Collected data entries
════
(* ===== verification/ChainedHashTableProofs.v ===== *)
(** * Chained hash table: correctness

    Chains of nodes, the shape of the table, and what the operations on a
    bucket do to it. *)

From S2P Require Import Prelude PtrCompressor ChainedHashTable.
From stdpp Require Import base tactics numbers gmap list.

#[local] Open Scope Z_scope.
#[local] Open Scope cachelib_scope.

Section ChainedHashTable.

Context {A C K R : Type} `{Countable A} `{PCL : PtrCompressorLaws A C} `{EqDecision K}.
Context (getKey : A -> K) (hasher : K -> Z) (hasher_range : forall k, is_u32 (hasher k)).

#[local] Abbreviation Container := (Container A C R).
Implicit Types (t : Container) (hk : gmap A C) (c : C) (l : list A) (a node : A) (bs : list (list A)) (i j : nat).

#[local] Abbreviation null := (pc_compress None).

(** ** Chains *)

Fixpoint chain hk c l : Prop :=
  match l with
  | [] => pc_unCompress c = None
  | a :: l' => pc_unCompress c = Some a /\ is_Some (hk !! a) /\ pc_valid a /\
               chain hk (default null (hk !! a)) l'
  end.

Lemma unCompress_null : pc_unCompress null = None.
Proof using PCL. by apply pc_unCompress_compress. Qed.

Lemma unCompress_valid a : pc_valid a -> pc_unCompress (pc_compress (Some a)) = Some a.
Proof using PCL. intros Ha. by apply pc_unCompress_compress. Qed.

Lemma chain_frame hk hk' c l :
  (forall a, a ∈ l -> hk' !! a = hk !! a) -> chain hk c l -> chain hk' c l.
Proof.
  revert c. induction l as [|a l IH]; intros c Hf; [done|]. cbn. intros (H1 & H2 & H3 & H4).
  rewrite Hf by set_solver. split_and!; try done. apply IH; [|done]. intros b Hb. apply Hf. set_solver.
Qed.
(* ===== verification/ChainedHashTableSpec.v ===== *)
(** * Chained hash table: theorems

    The container is a finite map from keys to nodes; iteration visits every
    node once; saving and restoring. *)

From S2P Require Import Prelude PtrCompressor ChainedHashTable ChainedHashTableProofs.
From stdpp Require Import base tactics numbers gmap list.

#[local] Open Scope Z_scope.
#[local] Open Scope cachelib_scope.

Lemma concat_elem {B} (ls : list (list B)) x : x ∈ concat ls <-> exists (i : nat) l, ls !! i = Some l /\ x ∈ l.
Proof.
  rewrite list_elem_of_In, in_concat. split.
  - intros (l & Hl & Hx). apply list_elem_of_In, list_elem_of_lookup_1 in Hl as [i Hi]. exists i, l.
    by rewrite list_elem_of_In.
  - intros (i & l & Hl & Hx). exists l. rewrite <- !list_elem_of_In. split; [by eapply list_elem_of_lookup_2|done].
Qed.

Lemma concat_NoDup {B} (ls : list (list B)) :
  (forall (i : nat) l, ls !! i = Some l -> NoDup l) ->
  (forall (i j : nat) l l' x, ls !! i = Some l -> ls !! j = Some l' -> x ∈ l -> x ∈ l' -> i = j) ->
  NoDup (concat ls).
Proof.
  induction ls as [|l ls IH]; intros H1 H2; cbn; [constructor|]. apply NoDup_app. split_and!.
  - by apply (H1 O).
  - intros x Hx (i & l' & Hl & Hx')%concat_elem. by specialize (H2 O (S i) l l' x eq_refl Hl Hx Hx').
  - apply IH; [intros i; apply (H1 (S i))|]. intros i j l1 l2 x Hi Hj Hx Hx'.
    by specialize (H2 (S i) (S j) l1 l2 x Hi Hj Hx Hx') as [= ->].
Qed.

Section ChainedHashTable.

Context {A C K R : Type} `{Countable A} `{PCL : PtrCompressorLaws A C} `{Countable K}.
Context (getKey : A -> K) (hasher : K -> Z) (hasher_range : forall k, is_u32 (hasher k)).
Context (handleMaker : option A -> R -> res (option A) * R).

(** A handle to null can always be had. *)
Context (hm_null : forall r, handleMaker None r = (Ok None, r)).

#[local] Abbreviation Container := (Container A C R).
#[local] Abbreviation idx := (idx hasher).
#[local] Abbreviation split_at := (split_at getKey).
Implicit Types (t : Container) (m : gmap K A) (l : list A) (a node : A) (bs : list (list A)) (i j : nat).

(** ** The map a table represents *)

Definition bucket_has t bs k a : Prop := exists l, bs !! idx t k = Some l /\ a ∈ l.

Record ht_rep t bs m : Prop := {
  hr_shape : ht_shape getKey hasher t bs;
  hr_map k a : m !! k = Some a <-> getKey a = k /\ bucket_has t bs k a;
  hr_acc a : a ∈ accessible t <-> m !! getKey a = Some a;
  hr_num : numKeys_ t = u64 (Z.of_nat (base.size m))
}.

Lemma rep_lookup t bs m k l :
  ht_rep t bs m -> bs !! idx t k = Some l ->
  m !! k = match split_at k l with Some (_, a, _) => Some a | None => None end.
Proof.
  intros Hr Hl. destruct (split_at k l) as [[[l1 a] l2]|] eqn:Hs.
  - apply split_at_Some in Hs as (-> & Hk & _). apply (hr_map _ _ _ Hr). split; [done|].
    exists (l1 ++ a :: l2). split; [done|]. set_solver.
  - destruct (m !! k) as [a|] eqn:Hm; [|done]. apply (hr_map _ _ _ Hr) in Hm as (Hk & l' & Hl' & Ha).
    simplify_eq. by apply (split_at_None _ _ _ Hs a) in Ha.
Qed.

(** A node in a chain is the one of its key. *)
Lemma rep_elem t bs m j l a : ht_rep t bs m -> bs !! j = Some l -> a ∈ l -> m !! getKey a = Some a.
Proof.
  intros Hr Hl Ha. apply (hr_map _ _ _ Hr). split; [done|]. exists l.
  by rewrite (sh_idx _ _ _ _ (hr_shape _ _ _ Hr) j l a Hl Ha).
Qed.

Lemma rep_fresh t bs m node :
  ht_rep t bs m -> m !! getKey node <> Some node -> forall j l, bs !! j = Some l -> node ∉ l.
Proof. intros Hr Hn j l Hl Hin. apply Hn. by eapply rep_elem. Qed.

(** The bucket of [k] and the map change together. *)
Lemma rep_update t bs m t' k l l' m' :
  ht_rep t bs m -> bs !! idx t k = Some l -> ht_shape getKey hasher t' (<[idx t k := l']> bs) ->
  (forall k', idx t' k' = idx t k') ->
  (forall a, a ∈ l' <-> m' !! getKey a = Some a /\ idx t (getKey a) = idx t k) ->
  (forall k', k' <> k -> m' !! k' = m !! k') -> (forall a, m' !! k = Some a -> getKey a = k) ->
  (forall a, a ∈ accessible t' <-> m' !! getKey a = Some a) ->
  numKeys_ t' = u64 (Z.of_nat (base.size m')) ->
  ht_rep t' (<[idx t k := l']> bs) m'.
Proof.
  intros Hr Hl Hs Hi Hl' Hm Hk Hacc Hnum. split; try done. intros k' a.
  assert (Hlt : (idx t k < length bs)%nat) by (by eapply lookup_lt_Some).
  assert (Hkey : m' !! k' = Some a -> getKey a = k').
  { destruct (decide (k' = k)) as [->|Hne]; [apply Hk|]. rewrite Hm by done. intros Ha.
    by apply (hr_map _ _ _ Hr) in Ha as [? _]. }
  unfold bucket_has. rewrite Hi. destruct (decide (idx t k' = idx t k)) as [He|Hne].
  - rewrite He, list_lookup_insert_eq by done. split.
    + intros Ha. pose proof (Hkey Ha) as Hka. split; [done|]. exists l'. split; [done|]. apply Hl'.
      by rewrite Hka.
    + intros (Hka & ? & [= <-] & Ha). apply Hl' in Ha as [Ha _]. by rewrite Hka in Ha.
  - rewrite list_lookup_insert_ne by done. rewrite Hm by congruence. apply (hr_map _ _ _ Hr).
Qed.

(** ** The specification *)

(** The map and the state of the reference counts. *)
Definition absState : Type := gmap K A * R.

Inductive ht_op : Type :=
| HInsert (node : A)
| HInsertOrReplace (node : A)
| HReplaceIf (old new : A) (predicate : A -> bool)
| HRemove (node : A)
| HRemoveIf (node : A) (predicate : A -> bool)
| HFind (key : K).

Definition ht_result : Type := bool + option A.

Definition with_handle (s : absState) (n : option A) (m' : gmap K A) : res ht_result * absState :=
  match handleMaker n s.2 with
  | (Ok h, r) => (Ok (inr h), (m', r))
  | (Throw e, r) => (Throw e, (s.1, r))
  end.

Definition has (m : gmap K A) (node : A) : bool := bool_decide (m !! getKey node = Some node).

Definition abs_exec (op : ht_op) (s : absState) : res ht_result * absState :=
  let '(m, r) := s in
  match op with
  | HInsert node =>
      match m !! getKey node with
      | Some _ => (Ok (inl false), s)
      | None => (Ok (inl true), (<[getKey node := node]> m, r))
      end
  | HInsertOrReplace node =>
      if has m node then with_handle s None m
      else with_handle s (m !! getKey node) (<[getKey node := node]> m)
  | HReplaceIf old new predicate =>
      if has m old && predicate old then (Ok (inl true), (<[getKey new := new]> m, r))
      else (Ok (inl false), s)
  | HRemove node =>
      if has m node then (Ok (inl true), (delete (getKey node) m, r)) else (Ok (inl false), s)
  | HRemoveIf node predicate =>
      if has m node && predicate node then with_handle s (Some node) (delete (getKey node) m)
      else with_handle s None m
  | HFind key => with_handle s (m !! key) m
  end.

(** What the callers respect: nodes are allocations of the allocator; a node is
    replaced by one with the same key that is not in the table. *)
Definition op_ok (op : ht_op) (s : absState) : Prop :=
  match op with
  | HInsert node | HInsertOrReplace node => pc_valid node
  | HReplaceIf old new _ => pc_valid new /\ getKey new = getKey old /\ s.1 !! getKey new <> Some new
  | _ => True
  end.

Definition ht_exec (op : ht_op) : M Container ht_result :=
  match op with
  | HInsert node => let! b := ChainedHashTable.insert getKey hasher node in ret (inl b)
  | HInsertOrReplace node => let! h := ChainedHashTable.insertOrReplace getKey hasher handleMaker node in ret (inr h)
  | HReplaceIf old new p => let! b := ChainedHashTable.replaceIf getKey hasher old new p in ret (inl b)
  | HRemove node => let! b := ChainedHashTable.remove getKey hasher node in ret (inl b)
  | HRemoveIf node p => let! h := ChainedHashTable.removeIf getKey hasher handleMaker node p in ret (inr h)
  | HFind key => let! h := ChainedHashTable.find getKey hasher handleMaker key in ret (inr h)
  end.
Lemma set_repr (bf : BloomFilter) (m : Z -> list Z) (idx key : Z) :
  bf_repr bf m -> 0 <= idx < numFilters_ bf ->
  exists b', set idx key bf = (Ok tt, set_bits b' bf) /\
             bf_repr (set_bits b' bf) (upd m idx (key :: m idx)).
Proof.
  intros (b & W & R) Hi. destruct (set_spec bf b idx key W Hi) as (b' & E & W' & G).
  exists b'. split; [done|]. exists b'. split; [done|]. intros i p Hi' Hp. simpl in *.
  change (base_bit (set_bits b' bf) i) with (base_bit bf i).
  rewrite covered_set_bits.
  pose proof (base_bit_nonneg _ _ i W Hi'). rewrite G, (R i p) by (done || lia).
  unfold upd. destruct (Z.eqb_spec i idx) as [->|Hne].
  - replace (base_bit bf idx + p - base_bit bf idx) with p by lia. unfold covered.
    cbn [existsb]. apply orb_comm.
  - rewrite bool_decide_eq_false_2; [by rewrite orb_false_r|]. intros Hin.
    apply (positions_range _ _ _ _ W) in Hin. apply Hne, (base_bit_apart bf i idx p); [done|lia].
Qed.

Lemma clear_repr (bf : BloomFilter) (m : Z -> list Z) (idx : Z) :
  bf_repr bf m -> 0 <= idx < numFilters_ bf ->
  exists b', clear idx bf = (Ok tt, set_bits b' bf) /\
             bf_repr (set_bits b' bf) (upd m idx []).
Proof.
  intros (b & W & R) Hi. destruct (clear_spec bf b idx W Hi) as (b' & E & W' & G).
  exists b'. split; [done|]. exists b'. split; [done|]. intros i p Hi' Hp. simpl in *.
  change (base_bit (set_bits b' bf) i) with (base_bit bf i).
  rewrite covered_set_bits.
  pose proof (base_bit_nonneg _ _ i W Hi'). rewrite G, (R i p) by (done || lia).
  pose proof (base_bit_apart bf i idx p Hp) as Ha.
  unfold upd. destruct (Z.eqb_spec i idx) as [->|Hne].
  - destruct (Z.leb_spec (base_bit bf idx) (base_bit bf idx + p)); [|lia].
    destruct (Z.ltb_spec (base_bit bf idx + p) (base_bit bf idx + 8 * filterByteSize_ bf)); [|lia].
    apply andb_false_r.
  - destruct (Z.leb_spec (base_bit bf idx) (base_bit bf i + p)); simpl; [|apply andb_true_r].
    destruct (Z.ltb_spec (base_bit bf i + p) (base_bit bf idx + 8 * filterByteSize_ bf)); simpl;
      [|apply andb_true_r]. exfalso. apply Hne, Ha. lia.
Qed.
(* ===== verification/BucketStorage.v ===== *)
(** * The FIFO allocator inside a bucket

    [src/cachelib/navy/bighash/BucketStorage.{h,cpp}]. The storage is a byte
    array of slots laid out one after the other, each a 4-byte size followed
    by that many bytes. A pointer into [data_] is its offset; the views an
    [Allocation] carries are an offset with a size, or null. *)

From S2P Require Import Prelude Bytes.
From stdpp Require Import base tactics numbers list.

#[local] Open Scope Z_scope.
#[local] Open Scope cachelib_scope.

(** ** Views ([src/cachelib/navy/common/Buffer.h]) *)

Record BufferView : Type := mkView { v_size : Z; v_data : option Z }.

Definition nullView : BufferView := mkView 0 None.
Definition isNull (v : BufferView) : bool :=
  match v_data v with None => true | Some _ => false end.

(** [view.data() - data_]: the subtraction needs a pointer into [data_]. *)
Definition view_offset (v : BufferView) : res Z :=
  match v_data v with Some o => Ok o | None => Throw UndefinedBehavior end.

(** The bytes a view shows. *)
Definition view_bytes (d : bytes) (v : BufferView) : res bytes :=
  let? o := view_offset v in load d o (v_size v).

Module BucketStorage.

Record Allocation : Type := mkAllocation { view : BufferView; position : Z }.
Definition noAllocation : Allocation := mkAllocation nullView 0.
Definition done (a : Allocation) : bool := isNull (view a).

Record t : Type := mk {
  capacity : Z;
  numAllocations : Z;
  endOffset_ : Z;
  data_ : bytes
}.

Definition set_data (d : bytes) (s : t) : t := mk (capacity s) (numAllocations s) (endOffset_ s) d.
Definition set_num (n : Z) (s : t) : t := mk (capacity s) n (endOffset_ s) (data_ s).
Definition set_end (e : Z) (s : t) : t := mk (capacity s) (numAllocations s) e (data_ s).

Definition kAllocationOverhead : Z := 4.
Definition slotSize (size : Z) : Z := u32 (kAllocationOverhead + size).

Definition remainingCapacity (s : t) : Z := u32 (capacity s - endOffset_ s).

Definition canAllocate (s : t) (size : Z) : bool :=
  endOffset_ s + slotSize size <=? capacity s.

Definition allocate (size : Z) : M t Allocation :=
  let! s := get in
  if negb (canAllocate s size) then ret noAllocation else
  let! d := lift (store32 (data_ s) (endOffset_ s) size) in
  do! modify (set_data d) in
  do! modify (set_end (u32 (endOffset_ s + slotSize size))) in
  do! modify (set_num (u32 (numAllocations s + 1))) in
  let! n := gets numAllocations in
  ret (mkAllocation (mkView size (Some (endOffset_ s + kAllocationOverhead))) (u32 (n - 1))).

(** The loop of [remove] over the allocations left; it carries [srcOffset]
    and [dstOffset]. *)
Fixpoint remove_loop (allocs : list Allocation) (srcOffset dstOffset : Z) : M t (Z * Z) :=
  match allocs with
  | [] => ret (srcOffset, dstOffset)
  | alloc :: allocs =>
      let! o := lift (view_offset (view alloc)) in
      let allocOffset := u32 o in
      let removedOffset := u32 (allocOffset - kAllocationOverhead) in
      let! dst' :=
        (if srcOffset =? removedOffset then ret dstOffset
         else
           let len := u32 (removedOffset - srcOffset) in
           do! (if dstOffset =? srcOffset then ret tt
                else let! s := get in
                     let! d := lift (memmove (data_ s) dstOffset srcOffset len) in
                     modify (set_data d)) in
           ret (u32 (dstOffset + len))) in
      let srcOffset := u32 (allocOffset + v_size (view alloc)) in
      do! modify (fun s => set_num (u32 (numAllocations s - 1)) s) in
      remove_loop allocs srcOffset dst'
  end.

Definition removeAll (allocs : list Allocation) : M t unit :=
  match allocs with
  | [] => ret tt
  | _ =>
      let! sd := remove_loop allocs 0 0 in
      let! s := get in
      let '(srcOffset, dstOffset) := sd in
      let! dst' :=
        (if srcOffset =? endOffset_ s then ret dstOffset
         else
           let len := u32 (endOffset_ s - srcOffset) in
           let! d := lift (memmove (data_ s) dstOffset srcOffset len) in
           do! modify (set_data d) in
           ret (u32 (dstOffset + len))) in
      modify (set_end dst')
  end.

Definition remove (alloc : Allocation) : M t unit := removeAll [alloc].

Definition removeUntil (alloc : Allocation) : M t unit :=
  if done alloc then ret tt else
  let! o := lift (view_offset (view alloc)) in
  let offset := u32 (o + v_size (view alloc)) in
  let! s := get in
  if endOffset_ s <? offset then ret tt else
  let! d := lift (memmove (data_ s) 0 offset (u32 (endOffset_ s - offset))) in
  do! modify (set_data d) in
  do! modify (fun s => set_end (u32 (endOffset_ s - offset)) s) in
  modify (fun s => set_num (u32 (numAllocations s - (position alloc + 1))) s).

(** [{MutableBufferView{slot->size, slot->data}, position}] of the slot at an
    offset. *)
Definition slotAt (s : t) (off pos : Z) : res Allocation :=
  let? size := load32 (data_ s) off in
  Ok (mkAllocation (mkView size (Some (off + kAllocationOverhead))) pos).

Definition getFirst (s : t) : res Allocation :=
  if endOffset_ s =? 0 then Ok noAllocation else slotAt s 0 0.

Definition getNext (s : t) (alloc : Allocation) : res Allocation :=
  if done alloc then Ok noAllocation else
  let? o := view_offset (view alloc) in
  let next := o + v_size (view alloc) in
  if endOffset_ s <=? next then Ok noAllocation
  else slotAt s next (u32 (position alloc + 1)).

Definition getOffset (alloc : Allocation) : res Z :=
  let? o := view_offset (view alloc) in Ok (u32 o).

(** [while (!itr.done()) { ... itr = getNext(itr); }] with a body that does
    not change the storage: the body either goes on with a new accumulator
    or leaves the loop with a result. The loop ends with the accumulator when
    the iterator is done. [fuel] counts iterations; the offset grows by at
    least 4 in each, so [length data_] of them reach the end. *)
Fixpoint walk {A R} (fuel : nat) (s : t) (body : Allocation -> A -> res (A + R))
    (itr : Allocation) (acc : A) : res (A + R) :=
  if done itr then Ok (inl acc) else
  match fuel with
  | O => Throw StillWaiting
  | S fuel =>
      let? r := body itr acc in
      match r with
      | inr x => Ok (inr x)
      | inl acc => let? itr := getNext s itr in walk fuel s body itr acc
      end
  end.

Definition walkFuel (s : t) : nat := S (length (data_ s)).

(** The loop from the first allocation on. *)
Definition forEach {A R} (s : t) (body : Allocation -> A -> res (A + R)) (acc : A)
    : res (A + R) :=
  let? itr := getFirst s in walk (walkFuel s) s body itr acc.

End BucketStorage.

(** ** The FIFO allocator inside a bucket: layout

    [repr s es] says that the byte array holds exactly the slots of the
    payloads [es], in order from its start. Each operation is characterised
    by what it does to [es]. *)

Import BucketStorage.

#[local] Open Scope Z_scope.

(** ** The layout *)

Definition slot (e : bytes) : bytes := le32 (zlen e) ++ e.
Definition layout (es : list bytes) : bytes := concat (slot <$> es).

Lemma layout_app (xs ys : list bytes) : layout (xs ++ ys) = layout xs ++ layout ys.
Proof. unfold layout. by rewrite fmap_app, concat_app. Qed.

Lemma layout_cons (e : bytes) (es : list bytes) : layout (e :: es) = slot e ++ layout es.
Proof. done. Qed.

Lemma layout_nil : layout [] = [].
Proof. done. Qed.

Lemma slot_eq (e : bytes) : slot e = le32 (zlen e) ++ e.
Proof. done. Qed.

Lemma zlen_slot (e : bytes) : zlen (slot e) = 4 + zlen e.
Proof. unfold slot. zl. Qed.

#[global] Opaque layout slot le32 le64.

#[export] Hint Rewrite layout_app layout_cons layout_nil zlen_slot : zlen.

Lemma layout_empty (es : list bytes) : zlen (layout es) = 0 -> es = [].
Proof. destruct es; [done|]. intros. zl. Qed.

Record repr (s : t) (es : list bytes) : Prop := {
  repr_data : exists free, data_ s = layout es ++ free;
  repr_cap : capacity s = zlen (data_ s);
  repr_cap32 : capacity s < 2 ^ 32;
  repr_end : endOffset_ s = zlen (layout es);
  repr_num : numAllocations s = zlen es
}.

(** The allocation of a payload that follows the slots of [es1]. *)
Definition alloc_of (es1 : list bytes) (e : bytes) : Allocation :=
  mkAllocation (mkView (zlen e) (Some (zlen (layout es1) + 4))) (zlen es1).

(** The iterator between [es1] and [es2]. *)
Definition cursor (es1 es2 : list bytes) : Allocation :=
  match es2 with [] => noAllocation | e :: _ => alloc_of es1 e end.

Lemma zlen_layout_ge (es : list bytes) : 4 * zlen es <= zlen (layout es).
Proof. induction es as [|e es IH]; [done|]. zl. Qed.

Lemma repr_bounds (s : t) (es : list bytes) :
  repr s es -> zlen (layout es) <= capacity s < 2 ^ 32 /\ 4 * zlen es <= capacity s.
Proof.
  intros [[fr Hd] Hc H32 He Hn]. rewrite Hd in Hc. pose proof (zlen_layout_ge es). zl.
Qed.

Lemma remaining_repr (s : t) (es : list bytes) :
  repr s es -> remainingCapacity s = capacity s - zlen (layout es).
Proof.
  intros R. pose proof (repr_bounds s es R). destruct R. unfold remainingCapacity.
  rewrite repr_end0. apply u32_small. unfold is_u32. zl.
Qed.

(** ** Iteration *)

Lemma slotAt_repr (s : t) (es1 : list bytes) (e : bytes) (es2 : list bytes) (pos : Z) :
  repr s (es1 ++ e :: es2) -> pos = zlen es1 ->
  slotAt s (zlen (layout es1)) pos = Ok (alloc_of es1 e).
Proof.
  intros R ->. pose proof (repr_bounds _ _ R) as Hb. destruct R as [[fr Hd] Hc H32 He Hn].
  unfold slotAt, load32. rewrite Hd, layout_app, layout_cons. rewrite slot_eq.
  rewrite <- !app_assoc, load_app by zl. simpl. rewrite le_to_Z_le32; [done|]. unfold is_u32. zl.
Qed.

Lemma getFirst_repr (s : t) (es : list bytes) : repr s es -> getFirst s = Ok (cursor [] es).
Proof.
  intros R. unfold getFirst. rewrite (repr_end _ _ R). destruct es as [|e es]; [done|].
  destruct (Z.eqb_spec (zlen (layout (e :: es))) 0); [zl|]. by apply (slotAt_repr s [] e es 0).
Qed.

Lemma getNext_repr (s : t) (es1 : list bytes) (e : bytes) (es2 : list bytes) :
  repr s (es1 ++ e :: es2) ->
  getNext s (cursor es1 (e :: es2)) = Ok (cursor (es1 ++ [e]) es2).
Proof.
  intros R. pose proof (repr_bounds _ _ R) as Hb. unfold getNext. simpl.
  rewrite (repr_end _ _ R). destruct es2 as [|e2 es2]; simpl.
  - by rewrite (proj2 (Z.leb_le _ _)) by zl.
  - rewrite (proj2 (Z.leb_gt _ _)) by zl.
    replace (zlen (layout es1) + 4 + zlen e) with (zlen (layout (es1 ++ [e]))) by zl.
    apply (slotAt_repr s (es1 ++ [e]) e2 es2).
    + by rewrite <- app_assoc.
    + rewrite u32_small; [zl|]. unfold is_u32. zl.
Qed.

(** The same loop over the list of payloads. *)
Fixpoint walk_list {A R} (body : Allocation -> A -> res (A + R)) (es1 es2 : list bytes)
    (acc : A) : res (A + R) :=
  match es2 with
  | [] => Ok (inl acc)
  | e :: es2 =>
      rbind (body (alloc_of es1 e) acc) (fun r =>
      match r with
      | inr x => Ok (inr x)
      | inl acc => walk_list body (es1 ++ [e]) es2 acc
      end)
  end.

Lemma walk_repr {A R} (fuel : nat) (s : t) (body : Allocation -> A -> res (A + R))
    (es1 es2 : list bytes) (acc : A) :
  repr s (es1 ++ es2) -> (length es2 <= fuel)%nat ->
  walk fuel s body (cursor es1 es2) acc = walk_list body es1 es2 acc.
Proof.
  revert es1 es2 acc. induction fuel as [|fuel IH]; intros es1 [|e es2] acc Hr Hf;
    simpl in Hf; try lia; [done..|].
  cbn [walk cursor]. change (done (alloc_of es1 e)) with false. cbn [walk_list].
  destruct (body (alloc_of es1 e) acc) as [[acc'|x]|err]; simpl; [|done..].
  change (alloc_of es1 e) with (cursor es1 (e :: es2)).
  rewrite getNext_repr by done. simpl. apply IH; [|lia]. by rewrite <- app_assoc.
Qed.

Lemma forEach_repr {A R} (s : t) (body : Allocation -> A -> res (A + R))
    (es : list bytes) (acc : A) :
  repr s es -> forEach s body acc = walk_list body [] es acc.
Proof.
  intros Hr. unfold forEach. rewrite (getFirst_repr s es) by done. cbn [rbind].
  apply walk_repr; [done|]. pose proof (repr_bounds _ _ Hr) as Hb.
  rewrite (repr_cap _ _ Hr) in Hb. unfold walkFuel, zlen in *. lia.
Qed.

(** Whatever the bytes are, the iteration ends. *)
Lemma walk_ends {A R} (fuel : nat) (s : t) (body : Allocation -> A -> res (A + R))
    (itr : Allocation) (acc : A) (o : Z) :
  is_bytes (data_ s) -> (forall a c, body a c <> Throw StillWaiting) ->
  v_data (view itr) = Some o -> 4 <= o <= zlen (data_ s) -> 0 <= v_size (view itr) ->
  zlen (data_ s) < Z.of_nat fuel + o -> walk fuel s body itr acc <> Throw StillWaiting.
Proof.
  intros Hd Hb. revert itr acc o. induction fuel as [|fuel IH]; intros itr acc o Hv Ho Hs Hf; [lia|].
  cbn [walk]. destruct (done itr) eqn:Ed; [done|].
  destruct (body itr acc) as [[acc'|x]|err] eqn:Eb; simpl; [|done|].
  2: { intros [= ->]. by apply (Hb itr acc). }
  unfold getNext. rewrite Ed. unfold view_offset. rewrite Hv. simpl.
  case_match; simpl. { destruct fuel; done. }
  unfold slotAt, load32, load. destruct (in_bounds _ _ 4) eqn:Ei; simpl; [|done].
  apply in_bounds_true in Ei. apply (IH _ _ (o + v_size (view itr) + kAllocationOverhead));
    simpl; unfold kAllocationOverhead; [done|lia| |lia].
  assert (is_bytes (peek (data_ s) (o + v_size (view itr)) 4)) as Hp.
  { apply Forall_take, Forall_drop, Hd. }
  pose proof (little_endian_to_Z_bound 8 _ ltac:(lia) Hp). unfold le_to_Z. lia.
Qed.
════
> **YOUR INSTRUCTIONS**: Starting at the top of the data above, repeat every line exactly until the line containing "Lemma unCompress_null : pc_unCompress" has been given, then stop.

> **RESPONSE AREA**:
(* ===== verification/ChainedHashTableProofs.v ===== *)
(** * Chained hash table: correctness

    Chains of nodes, the shape of the table, and what the operations on a
    bucket do to it. *)

From S2P Require Import Prelude PtrCompressor ChainedHashTable.
From stdpp Require Import base tactics numbers gmap list.

#[local] Open Scope Z_scope.
#[local] Open Scope cachelib_scope.

Section ChainedHashTable.

Context {A C K R : Type} `{Countable A} `{PCL : PtrCompressorLaws A C} `{EqDecision K}.
Context (getKey : A -> K) (hasher : K -> Z) (hasher_range : forall k, is_u32 (hasher k)).

#[local] Abbreviation Container := (Container A C R).
Implicit Types (t : Container) (hk : gmap A C) (c : C) (l : list A) (a node : A) (bs : list (list A)) (i j : nat).

#[local] Abbreviation null := (pc_compress None).

(** ** Chains *)

Fixpoint chain hk c l : Prop :=
  match l with
  | [] => pc_unCompress c = None
  | a :: l' => pc_unCompress c = Some a /\ is_Some (hk !! a) /\ pc_valid a /\
               chain hk (default null (hk !! a)) l'
  end.

Lemma unCompress_null : pc_unCompress null = None.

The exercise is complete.